• _WHAT THE TASK ASKS_:
Scan the entries below. Return every line that includes "revert".

• _Collected data entries_:
+===+

(* ===== verification/Reconcile.v ===== *)
(** * Prediction and reconciliation of the local player (lines 107-127)

    When a snapshot mentions the local player ([id === socket.id]) the
    handler sets the player's [target] to the authoritative position,
    finds with [findIndex] the pending input whose sequence number the
    server echoes, discards that input and everything before it with
    [splice(0, i + 1)], and replays the remaining inputs onto the
    target.  [reconcile] is that code; [trim_acknowledged] is the
    [findIndex]/[splice] part and [replay] the [forEach] part.

    The abstract specification of trimming is [pending_after]: keep the
    inputs whose number is above the acknowledged one.  On a log of
    strictly increasing numbers that contains the acknowledged number,
    the code implements it exactly; when the number is absent the code
    keeps the whole log. *)

From S2P Require Import Prelude JsObject Entities.

Module Prediction.

(** [Array.prototype.findIndex], scanning from index [k]. *)
Fixpoint find_index_from {A : Type} (k : Z) (p : A -> bool) (l : list A) : Z :=
  match l with
  | [] => (-1)%Z
  | x :: l' => if p x then k else find_index_from (k + 1)%Z p l'
  end.

Definition findIndex {A : Type} (p : A -> bool) (l : list A) : Z :=
  find_index_from 0 p l.

(** [arr.splice(0, n)]: the deletion count is clamped to [0, length]. *)
Definition splice_front {A : Type} (n : Z) (l : list A) : list A :=
  drop (Z.to_nat n) l.

(** [backEndPlayer.sequenceNumber === input.sequenceNumber] *)
Definition acknowledges (ack : Z) (i : input) : bool :=
  Z.eqb ack (sequenceNumber i).

(** Lines 114-120. *)
Definition trim_acknowledged (ack : Z) (playerInputs : list input) : list input :=
  let lastBackendInputIndex := findIndex (acknowledges ack) playerInputs in
  if Z.gtb lastBackendInputIndex (-1)
  then splice_front (lastBackendInputIndex + 1) playerInputs
  else playerInputs.

(** One iteration of lines 123-126. *)
Definition apply_input (tg : Q * Q) (i : input) : Q * Q :=
  (tg.1 + inject_Z (dx i), tg.2 + inject_Z (dy i))%Q.

Definition replay (playerInputs : list input) (tg : Q * Q) : Q * Q :=
  fold_left apply_input playerInputs tg.

(** Lines 107-127 for the local player: the new pending log and the
    new target, from the echoed number and authoritative position. *)
Definition reconcile (ack : Z) (auth : Q * Q) (playerInputs : list input)
    : list input * (Q * Q) :=
  let rest := trim_acknowledged ack playerInputs in
  (rest, replay rest auth).

(** The log invariant kept by the input sequencer: sequence numbers
    strictly increase along the log. *)
Definition log_sorted (l : list input) : Prop :=
  StronglySorted Z.lt (map sequenceNumber l).

(** Reference trimming: the inputs the server has not applied yet. *)
Definition pending_after (ack : Z) (l : list input) : list input :=
  filter (fun i => ack < sequenceNumber i)%Z l.

Definition sum_dx (l : list input) : Z := foldr (fun i s => dx i + s)%Z 0%Z l.
Definition sum_dy (l : list input) : Z := foldr (fun i s => dy i + s)%Z 0%Z l.

(** The concrete log of the spec's scenario A. *)
Definition scenarioA_log : list input :=
  [mk_input 1 0 (-5); mk_input 2 0 (-5); mk_input 3 5 0].

(** ** [findIndex] *)

Lemma drop_past_elem {A : Type} (pre : list A) x post :
  drop (S (length pre)) (pre ++ x :: post) = post.
Proof. by induction pre. Qed.

Lemma find_index_from_cases {A : Type} (p : A -> bool) l k :
  (find_index_from k p l = (-1)%Z /\ Forall (fun x => p x = false) l) \/
  (exists pre x post, l = pre ++ x :: post /\ Forall (fun x => p x = false) pre /\
     p x = true /\ find_index_from k p l = (k + Z.of_nat (length pre))%Z).
Proof.
  revert k; induction l as [|x l IH]; intros k; simpl; [by left|].
  destruct (p x) eqn:Hp.
  - right. exists [], x, l. split_and!; auto. simpl. lia.
  - destruct (IH (k + 1)%Z) as [[-> Hf] | (pre & y & post & -> & Hf & Hy & ->)].
    + left. auto.
    + right. exists (x :: pre), y, post. simpl. split_and!; auto. lia.
Qed.

Lemma findIndex_cases {A : Type} (p : A -> bool) l :
  (findIndex p l = (-1)%Z /\ Forall (fun x => p x = false) l) \/
  (exists pre x post, l = pre ++ x :: post /\ Forall (fun x => p x = false) pre /\
     p x = true /\ findIndex p l = Z.of_nat (length pre)).
Proof. apply (find_index_from_cases p l 0). Qed.

(** [trim_acknowledged] either finds a first acknowledged input and
    returns what follows it, or finds none and keeps the log. *)
Lemma trim_acknowledged_cases ack l :
  (Forall (fun i => sequenceNumber i <> ack) l /\ trim_acknowledged ack l = l) \/
  (exists pre x, l = pre ++ x :: trim_acknowledged ack l /\ sequenceNumber x = ack /\
     Forall (fun i => sequenceNumber i <> ack) pre).
Proof.
  unfold trim_acknowledged.
  destruct (findIndex_cases (acknowledges ack) l)
    as [[-> Hf] | (pre & x & post & -> & Hf & Hx & ->)].
  - left. simpl. split; [|done].
    eapply Forall_impl; [exact Hf|]. intros i Hi. unfold acknowledges in Hi.
    apply Z.eqb_neq in Hi. auto.
  - right. exists pre, x. unfold acknowledges in Hx. apply Z.eqb_eq in Hx.
    rewrite (proj2 (Z.gtb_lt _ _)) by lia.
    unfold splice_front. rewrite Z2Nat.inj_add, Nat2Z.id by lia. simpl.
    replace (length pre + Z.to_nat 1)%nat with (S (length pre)) by lia.
    rewrite drop_past_elem. split_and!; auto.
    eapply Forall_impl; [exact Hf|]. intros i Hi. unfold acknowledges in Hi.
    apply Z.eqb_neq in Hi. auto.
Qed.

(** ** Shared lemmas on the log *)

Lemma log_sorted_mid pre x post :
  log_sorted (pre ++ x :: post) ->
  Forall (fun i => sequenceNumber i < sequenceNumber x)%Z pre /\
  Forall (fun i => sequenceNumber x < sequenceNumber i)%Z post.
Proof.
  unfold log_sorted. rewrite map_app. simpl. intros H.
  apply StronglySorted_mid in H as [H1 H2]. rewrite Forall_map in H1, H2. auto.
Qed.

Lemma log_sorted_suffix pre post : log_sorted (pre ++ post) -> log_sorted post.
Proof. unfold log_sorted. rewrite map_app. apply StronglySorted_app_inv_r. Qed.

Lemma pending_after_none ack l :
  Forall (fun i => sequenceNumber i <= ack)%Z l -> pending_after ack l = [].
Proof.
  unfold pending_after. induction 1 as [|i l Hi _ IH]; [done|].
  rewrite filter_cons_False; [done|lia].
Qed.

Lemma pending_after_all ack l :
  Forall (fun i => ack < sequenceNumber i)%Z l -> pending_after ack l = l.
Proof.
  unfold pending_after. induction 1 as [|i l Hi _ IH]; [done|].
  rewrite filter_cons_True; [by rewrite IH|done].
Qed.

Lemma trim_acknowledged_suffix ack l :
  exists pre, l = pre ++ trim_acknowledged ack l.
Proof.
  destruct (trim_acknowledged_cases ack l) as [[_ ->] | (pre & x & Hl & _)].
  - by exists [].
  - exists (pre ++ [x]). rewrite <- app_assoc. exact Hl.
Qed.

Lemma replay_cons i l tg : replay (i :: l) tg = replay l (apply_input tg i).
Proof. reflexivity. Qed.

(** ** Properties *)

(** C1: on a log of strictly increasing sequence numbers that contains
    the acknowledged number, [findIndex]/[splice] removes exactly the
    inputs numbered up to and including it and keeps the others in
    their original order: it computes [pending_after]. *)
Theorem trim_acknowledged_refines ack l :
  log_sorted l -> Exists (fun i => sequenceNumber i = ack) l ->
  trim_acknowledged ack l = pending_after ack l.
Proof.
  intros Hs Hex.
  destruct (trim_acknowledged_cases ack l) as [[Hf _] | (pre & x & Hl & Hx & _)].
  - exfalso. exact (proj1 (Forall_Exists_neg _ _) Hf Hex).
  - set (r := trim_acknowledged ack l) in *. clearbody r. subst l.
    apply log_sorted_mid in Hs as [Hpre Hpost].
    unfold pending_after. rewrite filter_app, filter_cons_False by lia.
    fold (pending_after ack pre). fold (pending_after ack r).
    rewrite pending_after_none, pending_after_all; [done| |].
    + eapply Forall_impl; [exact Hpost|]. simpl. lia.
    + eapply Forall_impl; [exact Hpre|]. simpl. lia.
Qed.

(** C2: when no pending input carries the echoed number, the code
    neither trims nor reports an error: the whole log stays pending
    and is replayed onto the authoritative position. *)
Theorem reconcile_unacknowledged ack auth l :
  Forall (fun i => sequenceNumber i <> ack) l ->
  reconcile ack auth l = (l, replay l auth).
Proof.
  intros Hf. unfold reconcile.
  destruct (trim_acknowledged_cases ack l) as [[_ ->] | (pre & x & Hl & Hx & _)]; [done|].
  exfalso. rewrite Hl in Hf. apply Forall_app in Hf as [_ Hf]. by inversion Hf.
Qed.

(** C3: replaying pending inputs adds their displacements, in sum,
    to the target. *)
Theorem replay_sum l tg :
  ((replay l tg).1 == tg.1 + inject_Z (sum_dx l))%Q /\
  ((replay l tg).2 == tg.2 + inject_Z (sum_dy l))%Q.
Proof.
  revert tg; induction l as [|i l IH]; intros tg; simpl.
  - split; ring.
  - destruct (IH (apply_input tg i)) as [H1 H2]. unfold replay in *. simpl.
    rewrite H1, H2. simpl. rewrite !inject_Z_plus. split; ring.
Qed.

(** The trimmed log keeps the invariant. *)
Lemma reconcile_sorted ack auth l :
  log_sorted l -> log_sorted (reconcile ack auth l).1.
Proof.
  simpl. destruct (trim_acknowledged_suffix ack l) as [pre Hl].
  rewrite Hl at 1. apply log_sorted_suffix.
Qed.

Lemma scenarioA_sorted : log_sorted scenarioA_log.
Proof. unfold log_sorted. simpl. repeat constructor. Qed.

Lemma trim_acknowledged_refines_witness :
  log_sorted scenarioA_log /\ Exists (fun i => sequenceNumber i = 2%Z) scenarioA_log /\
  trim_acknowledged 2 scenarioA_log = pending_after 2 scenarioA_log.
Proof.
  split; [apply scenarioA_sorted|]. split; [right; left; reflexivity|].
  apply trim_acknowledged_refines; [apply scenarioA_sorted | right; left; reflexivity].
Defined.

Lemma reconcile_unacknowledged_witness :
  Forall (fun i => sequenceNumber i <> 7%Z) scenarioA_log /\
  reconcile 7 (0, 0)%Q scenarioA_log = (scenarioA_log, replay scenarioA_log (0, 0)%Q).
Proof.
  split; [repeat constructor; simpl; lia|].
  apply reconcile_unacknowledged. repeat constructor; simpl; lia.
Defined.
End Prediction.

+===+

• _WRITTEN ANSWER_:
  revert k; induction l as [|x l IH]; intros k; simpl; [by left|].
  revert tg; induction l as [|i l IH]; intros tg; simpl.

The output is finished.